In regard to the inherent complexity of DAOs, it is predicted that as more laypeople integrate with
blockchain based businesses, technology literacy intermediaries and DAO facilitating technologies,
such as Aragon and DAOStack, will gain increasing power. DAO platforms may be a necessary
intermediary for non-technical entrepreneurs wanting to create DAOs. Whether these organisations
choose to decentralise this newfound power or monopolise it, just as Google profits from its monopoly
as a search engine, ironically becomes a question of human nature, and remains to be seen.
V CONCLUSION
Crypto-anarchists and blockchain enthusiasts promulgate the message that DAOs provide
innovative, decentralised solutions to century old issues. For those reminded by the grandiose
corporate failures of multinational companies, which often occurred at the expense of the innocent
individual, these innovative solutions are an attractive alternative option to the corporate form.

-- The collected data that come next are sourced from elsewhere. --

(** [commitNewWork].  [parent] is the chain's current block, [now] the
    clock in seconds, [pool] the answer of the pool's [PendingLimited]
    and [locals] that of its [Locals]; [interrupt] is [None] for a nil
    pointer and otherwise what the loads of the flag observe in the
    first and in the second batch. *)
Definition commitNewWork (cfg : work_config) (parent : Block)
    (timestamp now : Z) (pool : gmap Address (list Transaction) + string)
    (locals : list Address) (interrupt : option ((nat -> Z) * (nat -> Z)))
    (sendTime : Z) (sent : bool) (m : miner) : option miner :=
  match cand_prepared (commitNewWork_header CalcGasLimit cfg parent timestamp now) with
  | inr _ => Some m
  | inl header =>
      match makeCurrent parent header m with
      | (m, Some _) => Some m
      | (m, None) =>
          match pool with
          | inr _ => Some m
          | inl pending =>
              if Z.of_nat (size pending) =? 0 then
                if isIstanbul (w_engine cfg)
                then fst <$> commit true sendTime sent m
                else updateSnapshot None m
              else
                let '(localTxs, remoteTxs) := split_pending locals pending in
                match batch header (w_coinbase cfg) localTxs (fst <$> interrupt) m with
                | None => None
                | Some (m, true) => Some m
                | Some (m, false) =>
                    match batch header (w_coinbase cfg) remoteTxs
                            (snd <$> interrupt) m with
                    | None => None
                    | Some (m, true) => Some m
                    | Some (m, false) => fst <$> commit true sendTime sent m
                    end
                end
          end
      end
  end.

End CommitNewWork.

End Sealing.

(** ** consensus/istanbul/backend/engine.go: verifying a header *)

Module IstanbulVerify.
Import Types.

Inductive error : Set :=
  | ErrFutureBlock
  | errUnknownBlock
  | errUnauthorized
  | errInvalidTimestamp
  | errInvalidSignature
  | errInvalidCommittedSeals
  | errEmptyCommittedSeals
  | Consensus (e : Consensus.error).

Section Verify.

(** The validator set of a snapshot, of the package validator. *)
Context {ValSet : Type}.
Variable Copy : ValSet -> ValSet.
Variable GetByAddress : Address -> ValSet -> bool.
Variable RemoveValidator : Address -> ValSet -> ValSet * bool.
Variable Size : ValSet -> Z.
Variable F : ValSet -> Z.

(** The chain reader, the header's [Hash], the snapshot's validator
    set for a block, the committed seals [ExtractIstanbulExtra] finds
    in a header, the signed data [PrepareCommittedSeal] makes of a
    hash and the address [GetSignatureAddress] recovers; then the
    signer [ecrecover] finds, the check of the nonce and the
    configuration. *)
Variable GetHeader : Hash -> Z -> option Header.
Variable Header_Hash : Header -> Hash.
Variable snapshot : Z -> Hash -> list Header -> ValSet + Consensus.error.
Variable CommittedSeal : Header -> list (list byte) + Consensus.error.
Variable PrepareCommittedSeal : Hash -> list byte.
Variable GetSignatureAddress : list byte -> list byte -> option Address.
Variable ecrecover : Header -> Address + Consensus.error.
Variable VerifyVrf : Header -> Header -> option Consensus.error.
Variable BlockPeriod : Z.
Variable ElectionEpoch : Z.
Variable Pivot : Z.
Variable now : Z.

(** The loop over the committed seals: every seal must recover to a
    validator still in the copy of the set, which then leaves it.
    The count is an [int] and counts elements of a slice. *)
Fixpoint count_seals (proposalSeal : list byte) (seals : list (list byte))
    (validators : ValSet) (validSeal : Z) : Z + error :=
  match seals with
  | [] => inl validSeal
  | seal :: seals =>
      match GetSignatureAddress proposalSeal seal with
      | None => inr errInvalidSignature
      | Some addr =>
          let '(validators, ok) := RemoveValidator addr validators in
          if ok then count_seals proposalSeal seals validators (validSeal + 1)
          else inr errInvalidCommittedSeals
      end
  end.

Definition verifyCommittedSeals (header : Header) (parents : list Header)
    : option error :=
  let number := big_Uint64 (Number header) in
  if number =? 0 then None
  else
    match snapshot (u64 (number - 1)) (ParentHash header) parents with
    | inr e => Some (Consensus e)
    | inl valset =>
        match CommittedSeal header with
        | inr e => Some (Consensus e)
        | inl seals =>
            if VM.len seals =? 0 then Some errEmptyCommittedSeals
            else
              match count_seals (PrepareCommittedSeal (Header_Hash header))
                      seals (Copy valset) 0 with
              | inr e => Some e
              | inl validSeal =>
                  if validSeal <? Size valset - F valset
                  then Some errInvalidCommittedSeals
                  else None
              end
        end
    end.

Definition verifySigner (header : Header) (parents : list Header)
    : option error :=
  let number := big_Uint64 (Number header) in
  if number =? 0 then Some errUnknownBlock
  else
    match snapshot (u64 (number - 1)) (ParentHash header) parents with
    | inr e => Some (Consensus e)
    | inl valset =>
        match ecrecover header with
        | inr e => Some (Consensus e)
        | inl signer =>
            if GetByAddress signer valset then None else Some errUnauthorized
        end
    end.

(** [verifyVRF]; recovering the key and checking the nonce against
    the parent's is [VerifyVrf]. *)
Definition verifyVRF (header : Header) : option error :=
  let number := big_Uint64 (Number header) in
  if number =? 0 then Some errUnknownBlock
  else
    match GetHeader (ParentHash header) (u64 (number - 1)) with
    | None => Some (Consensus Consensus.ErrUnknownAncestor)
    | Some parent => Consensus <$> VerifyVrf parent header
    end.

Definition verifyCascadingFields (header : Header) (parents : list Header)
    : option error :=
  let number := big_Uint64 (Number header) in
  if number =? 0 then None
  else
    let parent :=
      if 0 <? VM.len parents then last parents
      else GetHeader (ParentHash header) (u64 (number - 1)) in
    match parent with
    | None => Some (Consensus Consensus.ErrUnknownAncestor)
    | Some parent =>
        if negb (big_Uint64 (Number parent) =? u64 (number - 1))
           || negb (N.eqb (Header_Hash parent) (ParentHash header))
        then Some (Consensus Consensus.ErrUnknownAncestor)
        else if u64 (big_Uint64 (Time parent) + u64 BlockPeriod)
                >? big_Uint64 (Time header)
        then Some errInvalidTimestamp
        else
          match snapshot (u64 (number - 1)) (ParentHash header) parents with
          | inr e => Some (Consensus e)
          | inl _ =>
              match verifySigner header parents with
              | Some e => Some e
              | None =>
                  match (if negb (ElectionEpoch =? 0) then verifyVRF header
                         else None) with
                  | Some e => Some e
                  | None => verifyCommittedSeals header parents
                  end
              end
          end
    end.

(** [verifyHeader]; the header's number is there, and the clock is in
    milliseconds. *)
Definition verifyHeader (header : Header) (parents : list Header)
    : option error :=
  if Time header >? i64 (now + 30000) then Some ErrFutureBlock
  else verifyCascadingFields header parents.

Definition VerifyHeader (header : Header) : option error :=
  if big_Uint64 (Number header) <=? Pivot then None
  else verifyHeader header [].

Definition VerifySeal (header : Header) : option error :=
  if big_Uint64 (Number header) =? 0 then Some errUnknownBlock
  else verifySigner header [].

(** What the package validator has to provide: a set has members, a
    copy has the same, [GetByAddress] finds exactly the members, and
    [RemoveValidator] succeeds exactly on a member, which it takes
    out, and on no other address. *)
Definition validator_sets (members : ValSet -> list Address) : Prop :=
  (forall v a, a ∈ members (Copy v) <-> a ∈ members v)
  /\ (forall v a, GetByAddress a v = true <-> a ∈ members v)
  /\ (forall v a, (RemoveValidator a v).2 = true <-> a ∈ members v)
  /\ (forall v a b, b ∈ members (RemoveValidator a v).1
                    <-> b ∈ members v /\ b <> a).

End Verify.

End IstanbulVerify.

(** ** Concrete nodes, used to run the model *)

Module Samples.
Import Types Consensus Worker.

(** *** Peers *)

Definition alice : PeerSet.peer :=
  {| PeerSet.id := "a1b2c3d4e5f60718"; PeerSet.version := 63; PeerSet.types := 1 |}.

Definition bob : PeerSet.peer :=
  {| PeerSet.id := "0807060504030201"; PeerSet.version := 63; PeerSet.types := 0 |}.

Definition with_alice : PeerSet.peerSet :=
  (PeerSet.Register alice PeerSet.newPeerSet).1.1.

(** A set that holds a peer and has been closed. *)
Definition closed_with_alice : PeerSet.peerSet := (PeerSet.Close with_alice).1.

(** *** Blocks and tasks *)

Definition header_at (number time : Z) : Header :=
  {| ParentHash := 0%N; Coinbase := 0%N; Number := number; GasLimit := 1000000;
     GasUsed := 0; Time := time; Extra := []; MixDigest := 0%N; Nonce := 0%N |}.

Definition block_at (number time : Z) (hash : Hash) : Block :=
  {| Block_Header := header_at number time; Block_Transactions := [];
     Block_Hash := hash |}.

Definition task_at (number : Z) : @task unit :=
  {| task_receipts := []; task_state := tt;
     task_block := block_at number 0 (Z.to_N number); createdAt := 0 |}.

(** A table with a task at block 95 and one at the last block number a
    [uint64] can hold. *)
Definition table : gmap Hash (@task unit) :=
  {[ 1%N := task_at 95; 2%N := task_at (2 ^ 64 - 1) ]}.

(** *** A state that is the next nonce of every account *)

Definition sample_apply (coinbase : Address) (pool : Z) (st : gmap Address Z)
    (h : Header) (tx : Transaction) : @applied (gmap Address Z) :=
  let expected := default 0 (st !! tx_from tx) in
  let failed e :=
    {| ap_gasPool := pool; ap_state := st; ap_gasUsed := GasUsed h;
       ap_result := inr e |} in
  if tx_nonce tx <? expected then failed ErrNonceTooLow
  else if expected <? tx_nonce tx then failed ErrNonceTooHigh
  else if pool <? tx_gas tx then failed ErrGasLimitReached
  else
    {| ap_gasPool := pool - tx_gas tx;
       ap_state := <[tx_from tx := expected + 1]> st;
       ap_gasUsed := GasUsed h + tx_gas tx;
       ap_result := inl {| Receipt_TxHash := tx_hash tx;
                           Receipt_GasUsed := tx_gas tx; Logs := [] |} |}.

Definition sample_Prepare (thash bhash : Hash) (ti : Z) (st : gmap Address Z)
    : gmap Address Z := st.

Definition sample_Snapshot (st : gmap Address Z) : Z := 0.

Definition sample_Revert (snap : Z) (st : gmap Address Z) : gmap Address Z := st.

Definition sample_loop :=
  loop sample_Prepare sample_Snapshot sample_Revert sample_apply 21000 0%N.

Definition sample_execute :=
  execute sample_Prepare sample_Snapshot sample_Revert sample_apply 0%N.

Definition sample_outcome :=
  outcome sample_Prepare sample_Snapshot sample_Revert sample_apply 0%N.

Definition sample_cycle :=
  commitTransactionsWithHeader sample_Prepare sample_Snapshot sample_Revert
    sample_apply 21000.

(** Account 1 has queued [a1] and [a2], account 2 has queued [b1]. *)
Definition a1 : Transaction :=
  {| tx_hash := 11%N; tx_from := 1%N; tx_nonce := 4; tx_gasPrice := 9; tx_gas := 21000 |}.
Definition a2 : Transaction :=
  {| tx_hash := 12%N; tx_from := 1%N; tx_nonce := 5; tx_gasPrice := 9; tx_gas := 21000 |}.
Definition b1 : Transaction :=
  {| tx_hash := 21%N; tx_from := 2%N; tx_nonce := 0; tx_gasPrice := 3; tx_gas := 21000 |}.
(** The same as [a1], asking for more gas than a block has. *)
Definition a1_big : Transaction :=
  {| tx_hash := 13%N; tx_from := 1%N; tx_nonce := 4; tx_gasPrice := 9; tx_gas := 2000000 |}.

Definition pending : gmap Address (list Transaction) :=
  {[ 1%N := [a1; a2]; 2%N := [b1] ]}.

Definition pending_big : gmap Address (list Transaction) :=
  {[ 1%N := [a1_big; a2]; 2%N := [b1] ]}.

Definition env_with (nonces : gmap Address Z) : @environment (gmap Address Z) :=
  {| env_state := nonces; tcount := 0; gasPool := Some 1000000;
     header := header_at 8 0; txs := []; receipts := [] |}.

Definition state_with (nonces : gmap Address Z)
    (p : gmap Address (list Transaction)) : @loop_state (gmap Address Z) :=
  {| ls_env := env_with nonces; ls_txs := NewTransactionsByPriceAndNonce p;
     ls_loads := 0; ls_adjust := []; ls_extdb := []; ls_logs := [] |}.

Unfortunately, these solutions are portrayed in an overly simplistic way, such that a number of
complexities are either tactfully dismissed or irresponsibly uncontemplated. The pragmatic reality is
that for DAOs to become a viable and competitive business structure, they will need to integrate with
existing legal systems. Equally important, DAOs will need to closely monitor their relationships with
incumbent institutions, such as competing corporations and wary governments. Moreover, to maintain
a decentralised structure, DAOs will have to be consciously structured in a way that not only resists
natural tendencies towards centralisation, but also shifts power away from the very developers who
set it up. This article does not dismiss these new technological developments as unworkable, but
suggests that current academic discourse has not endeavoured to confront these obstacles head on.
Ultimately, this article concludes that, notwithstanding improved technology and more sophisticated
engineering, we will struggle to reach the decentralised society envisaged by crypto-anarchists, and
will instead reach a hybrid society characterised by the coexistence of conventional, centralised, partly
decentralised and fully decentralised organisations.